Lemma merge_scan_conf lock conf rest before after :
  merge_scan lock before after = scan_conf conf rest ->
  exists a1 a2, after = a1 ++ conf :: a2 /\ rest = before ++ a1 ++ a2 /\
    locks_overlap conf lock = true /\ same_owner conf lock = true.
Proof.
  revert before; induction after as [|c t IH]; intros before; simpl; [done|].
  assert (merge_scan lock (before ++ [c]) t = scan_conf conf rest ->
    exists a1 a2, c :: t = a1 ++ conf :: a2 /\ rest = before ++ a1 ++ a2 /\
    locks_overlap conf lock = true /\ same_owner conf lock = true) as Hnext.
  { intros (a1 & a2 & -> & -> & ?)%IH. exists (c :: a1), a2.
    rewrite <-!app_assoc. auto. }
  destruct (locks_overlap c lock) eqn:Hov; simpl; [|done].
  destruct (same_owner c lock) eqn:Hown.
  { intros [= <- <-]. exists [], t. auto. }
  destruct (fl_type lock =? F_UNLCK); [done|].
  by destruct ((fl_type c =? F_RDLCK) && (fl_type lock =? F_RDLCK)).
Qed.

Lemma merge_scan_perm lock ext conf rest :
  merge_scan lock [] ext = scan_conf conf rest ->
  ext ≡ₚ conf :: rest /\ locks_overlap conf lock = true /\
  same_owner conf lock = true.
Proof.
  intros (a1 & a2 & -> & -> & ?)%merge_scan_conf. split; [|done].
  simpl. by rewrite Permutation_middle.
Qed.

(** ** [__insert_and_merge] terminates

    A set of sample points that contains the start of every lock and the byte
    behind its end is closed under merging and splitting, and two overlapping
    locks share a point of it.  Every recursive call therefore lowers the
    number of (lock, point) incidences. *)

Definition weight (pts : list Z) (l : posix_lock) : nat :=
  length (filter (covers l) pts).

Definition total (pts : list Z) (ext : list posix_lock) : nat :=
  sum_list_with (weight pts) ext.

Definition sampled (pts : list Z) (l : posix_lock) : Prop :=
  wf_lock l /\ fl_start l ∈ pts /\ fl_end l + 1 ∈ pts.

Definition sample_points (ext : list posix_lock) : list Z :=
  map fl_start ext ++ map (fun l => fl_end l + 1) ext.

Lemma total_perm pts ext ext' : ext ≡ₚ ext' -> total pts ext = total pts ext'.
Proof. unfold total. induction 1; simpl; lia. Qed.

(** Counting one point: [filter] over a cons, as an arithmetic equation. *)
Lemma weight_cons p pts l :
  weight (p :: pts) l = ((if decide (covers l p) then 1 else 0) + weight pts l)%nat.
Proof. unfold weight. rewrite filter_cons. by destruct (decide _). Qed.

Ltac by_points pts :=
  induction pts as [|?p pts ?IH]; [done|]; rewrite ?weight_cons;
  repeat case_decide; unfold covers in *; simpl in *; lia.

Lemma weight_merge pts lock conf src :
  sampled pts lock -> sampled pts conf -> locks_overlap conf lock = true ->
  (weight pts (merge_sum lock conf src) < weight pts lock + weight pts conf)%nat.
Proof.
  intros (? & Hs1 & _) (? & Hs2 & _) Hov%locks_overlap_true. unfold wf_lock in *.
  set (inter := set_fl_range (Z.max (fl_start lock) (fl_start conf))
                  (Z.min (fl_end lock) (fl_end conf)) lock).
  assert (weight pts (merge_sum lock conf src) + weight pts inter
          = weight pts lock + weight pts conf)%nat as Heq.
  { clear Hs1 Hs2. by_points pts. }
  assert (0 < weight pts inter)%nat; [|lia].
  assert (fl_start inter ∈ filter (covers inter) pts) as Hin.
  { apply list_elem_of_filter. split; [unfold covers; simpl; lia|].
    simpl. destruct (Z.max_spec (fl_start lock) (fl_start conf)) as [[_ ->]|[_ ->]]; done. }
  unfold weight. destruct (filter _ pts); [by apply elem_of_nil in Hin|simpl; lia].
Qed.

Lemma weight_subtract pts big small :
  wf_lock small -> fl_start big <= fl_start small -> fl_end small <= fl_end big ->
  total pts (subtract_locks big small) = weight pts big.
Proof.
  unfold wf_lock, total. intros.
  destruct (subtract_locks_cases big small)
    as [(? & ? & ->)|[(? & ? & ->)|[(? & ? & ->)|(? & ? & ->)]]]; [done..| | | |];
    simpl; by_points pts.
Qed.

Lemma sampled_merge pts lock conf src :
  sampled pts lock -> sampled pts conf -> sampled pts (merge_sum lock conf src).
Proof.
  intros (? & ? & ?) (? & ? & ?). unfold sampled, wf_lock in *; simpl.
  destruct (Z.min_spec (fl_start lock) (fl_start conf)) as [[? ->]|[? ->]],
    (Z.max_spec (fl_end lock) (fl_end conf)) as [[? ->]|[? ->]]; split_and!; auto; lia.
Qed.

Lemma sampled_subtract pts big small :
  sampled pts big -> sampled pts small ->
  fl_start big <= fl_start small -> fl_end small <= fl_end big ->
  Forall (sampled pts) (subtract_locks big small).
Proof.
  intros Hb Hs ??.
  destruct (subtract_locks_cases big small)
    as [(? & ? & ->)|[(? & ? & ->)|[(? & ? & ->)|(? & ? & ->)]]]; [done..| | | |];
    repeat constructor; unfold sampled, wf_lock in *; simpl; destruct_and?;
    replace (fl_start small - 1 + 1) with (fl_start small) by lia; auto; lia.
Qed.

Lemma merge_sum_outside lock conf src :
  fl_start (merge_sum lock conf src) <= fl_start lock /\
  fl_end lock <= fl_end (merge_sum lock conf src).
Proof. simpl. lia. Qed.

(** The pieces of a split, inserted one after the other. *)
Definition insert_pieces (fuel : nat) (rest pieces : list posix_lock) :
    option (list posix_lock) :=
  foldl (fun acc piece => acc ≫= fun e => __insert_and_merge fuel e piece)
    (Some rest) pieces.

**Your task:**
Everything from the line with "foldl (fun acc" through the last line of the data above, please return word for word, and no other line.

**Solution to this exercise:**
  foldl (fun acc piece => acc ≫= fun e => __insert_and_merge fuel e piece)
    (Some rest) pieces.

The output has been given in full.